- _WORK REQUIRED_:
Within the material below, locate the line with "topk_contains_spec s key : topk_inv s →" and the line with "topk_reset_spec s : topk_inv", then return those two lines and all lines between them, exactly as written.

- _GIVEN ENTRIES_:

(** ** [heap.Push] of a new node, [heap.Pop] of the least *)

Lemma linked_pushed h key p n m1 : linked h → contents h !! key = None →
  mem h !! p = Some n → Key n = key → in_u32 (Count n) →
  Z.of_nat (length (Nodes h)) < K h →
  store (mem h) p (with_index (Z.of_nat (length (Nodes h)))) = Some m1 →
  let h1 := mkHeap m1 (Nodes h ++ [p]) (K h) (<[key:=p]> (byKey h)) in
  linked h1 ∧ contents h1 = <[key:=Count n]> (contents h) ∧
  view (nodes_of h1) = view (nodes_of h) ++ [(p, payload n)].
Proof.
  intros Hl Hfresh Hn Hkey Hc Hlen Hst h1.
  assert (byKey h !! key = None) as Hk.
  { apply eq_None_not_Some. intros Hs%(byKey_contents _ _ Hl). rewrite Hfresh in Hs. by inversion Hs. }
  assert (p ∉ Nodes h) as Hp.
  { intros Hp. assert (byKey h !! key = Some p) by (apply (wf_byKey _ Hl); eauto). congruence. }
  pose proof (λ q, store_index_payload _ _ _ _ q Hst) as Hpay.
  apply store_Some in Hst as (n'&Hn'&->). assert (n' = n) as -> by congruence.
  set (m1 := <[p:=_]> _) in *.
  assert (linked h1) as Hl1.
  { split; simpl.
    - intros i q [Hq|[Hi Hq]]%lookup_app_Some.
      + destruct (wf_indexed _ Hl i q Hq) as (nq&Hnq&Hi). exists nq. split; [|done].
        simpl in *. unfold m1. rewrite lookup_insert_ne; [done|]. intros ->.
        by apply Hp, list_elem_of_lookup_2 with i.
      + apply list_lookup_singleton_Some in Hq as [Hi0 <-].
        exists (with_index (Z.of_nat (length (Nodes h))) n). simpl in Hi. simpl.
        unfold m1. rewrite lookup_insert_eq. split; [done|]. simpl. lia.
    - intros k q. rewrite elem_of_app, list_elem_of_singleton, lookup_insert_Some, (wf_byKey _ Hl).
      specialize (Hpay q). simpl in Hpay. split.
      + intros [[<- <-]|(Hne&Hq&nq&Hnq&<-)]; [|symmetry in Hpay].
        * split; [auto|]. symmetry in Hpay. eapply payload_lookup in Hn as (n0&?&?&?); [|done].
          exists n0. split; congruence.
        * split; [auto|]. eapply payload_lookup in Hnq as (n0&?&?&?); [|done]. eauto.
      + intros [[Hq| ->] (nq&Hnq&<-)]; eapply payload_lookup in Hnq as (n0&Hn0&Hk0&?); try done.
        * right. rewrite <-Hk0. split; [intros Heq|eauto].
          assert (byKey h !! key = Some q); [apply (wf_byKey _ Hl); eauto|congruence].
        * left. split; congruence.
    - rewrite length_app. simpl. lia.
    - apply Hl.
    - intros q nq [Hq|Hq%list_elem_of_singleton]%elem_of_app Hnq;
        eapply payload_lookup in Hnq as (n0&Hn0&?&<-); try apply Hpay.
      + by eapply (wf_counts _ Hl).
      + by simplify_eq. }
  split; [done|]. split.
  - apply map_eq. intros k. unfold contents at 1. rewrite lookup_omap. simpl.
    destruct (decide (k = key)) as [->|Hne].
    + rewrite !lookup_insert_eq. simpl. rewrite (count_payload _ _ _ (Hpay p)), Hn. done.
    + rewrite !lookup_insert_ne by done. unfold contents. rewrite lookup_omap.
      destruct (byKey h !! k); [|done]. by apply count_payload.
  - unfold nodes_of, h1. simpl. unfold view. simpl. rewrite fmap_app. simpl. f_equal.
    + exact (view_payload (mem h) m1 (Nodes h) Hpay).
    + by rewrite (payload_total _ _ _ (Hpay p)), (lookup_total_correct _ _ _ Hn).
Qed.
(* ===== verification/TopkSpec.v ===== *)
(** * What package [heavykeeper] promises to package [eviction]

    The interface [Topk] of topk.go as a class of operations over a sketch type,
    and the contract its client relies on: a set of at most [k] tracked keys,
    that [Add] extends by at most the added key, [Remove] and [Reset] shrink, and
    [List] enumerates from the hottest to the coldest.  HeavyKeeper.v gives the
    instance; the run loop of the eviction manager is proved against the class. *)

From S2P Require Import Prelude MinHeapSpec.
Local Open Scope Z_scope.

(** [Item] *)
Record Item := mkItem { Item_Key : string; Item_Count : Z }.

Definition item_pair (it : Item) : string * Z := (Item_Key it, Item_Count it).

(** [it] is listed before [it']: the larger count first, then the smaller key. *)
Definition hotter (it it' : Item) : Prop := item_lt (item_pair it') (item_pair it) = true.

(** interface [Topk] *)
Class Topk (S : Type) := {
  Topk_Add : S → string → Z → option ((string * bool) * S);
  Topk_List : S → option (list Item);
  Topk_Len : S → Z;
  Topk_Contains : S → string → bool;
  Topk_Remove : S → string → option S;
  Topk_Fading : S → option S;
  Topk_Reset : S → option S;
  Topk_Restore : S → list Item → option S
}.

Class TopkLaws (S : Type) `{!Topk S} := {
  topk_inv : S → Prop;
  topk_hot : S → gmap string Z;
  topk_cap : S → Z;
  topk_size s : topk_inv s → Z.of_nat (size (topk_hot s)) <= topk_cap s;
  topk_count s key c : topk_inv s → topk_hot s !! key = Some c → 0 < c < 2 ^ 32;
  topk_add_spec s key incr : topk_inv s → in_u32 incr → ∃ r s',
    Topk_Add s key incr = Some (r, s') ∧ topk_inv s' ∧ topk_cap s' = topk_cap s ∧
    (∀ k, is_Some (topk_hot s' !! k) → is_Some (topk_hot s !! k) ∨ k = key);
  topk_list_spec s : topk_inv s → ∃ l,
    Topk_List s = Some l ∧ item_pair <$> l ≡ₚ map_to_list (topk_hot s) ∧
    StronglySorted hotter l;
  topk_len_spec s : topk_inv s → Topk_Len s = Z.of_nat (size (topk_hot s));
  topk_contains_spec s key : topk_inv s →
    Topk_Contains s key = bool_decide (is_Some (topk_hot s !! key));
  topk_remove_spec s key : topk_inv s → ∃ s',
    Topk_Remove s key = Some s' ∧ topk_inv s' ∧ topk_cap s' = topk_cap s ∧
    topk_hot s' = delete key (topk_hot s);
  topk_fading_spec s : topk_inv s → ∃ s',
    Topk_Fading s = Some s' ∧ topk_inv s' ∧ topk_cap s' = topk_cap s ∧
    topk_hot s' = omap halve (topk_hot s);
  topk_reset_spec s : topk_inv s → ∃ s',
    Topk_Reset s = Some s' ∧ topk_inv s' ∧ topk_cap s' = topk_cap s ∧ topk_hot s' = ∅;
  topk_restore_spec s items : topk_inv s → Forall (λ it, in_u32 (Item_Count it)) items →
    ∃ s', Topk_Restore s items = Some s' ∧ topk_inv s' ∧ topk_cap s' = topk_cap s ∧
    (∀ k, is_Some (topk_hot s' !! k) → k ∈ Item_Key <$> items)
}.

- _RESPONSE AREA_:
  topk_contains_spec s key : topk_inv s →
    Topk_Contains s key = bool_decide (is_Some (topk_hot s !! key));
  topk_remove_spec s key : topk_inv s → ∃ s',
    Topk_Remove s key = Some s' ∧ topk_inv s' ∧ topk_cap s' = topk_cap s ∧
    topk_hot s' = delete key (topk_hot s);
  topk_fading_spec s : topk_inv s → ∃ s',
    Topk_Fading s = Some s' ∧ topk_inv s' ∧ topk_cap s' = topk_cap s ∧
    topk_hot s' = omap halve (topk_hot s);
  topk_reset_spec s : topk_inv s → ∃ s',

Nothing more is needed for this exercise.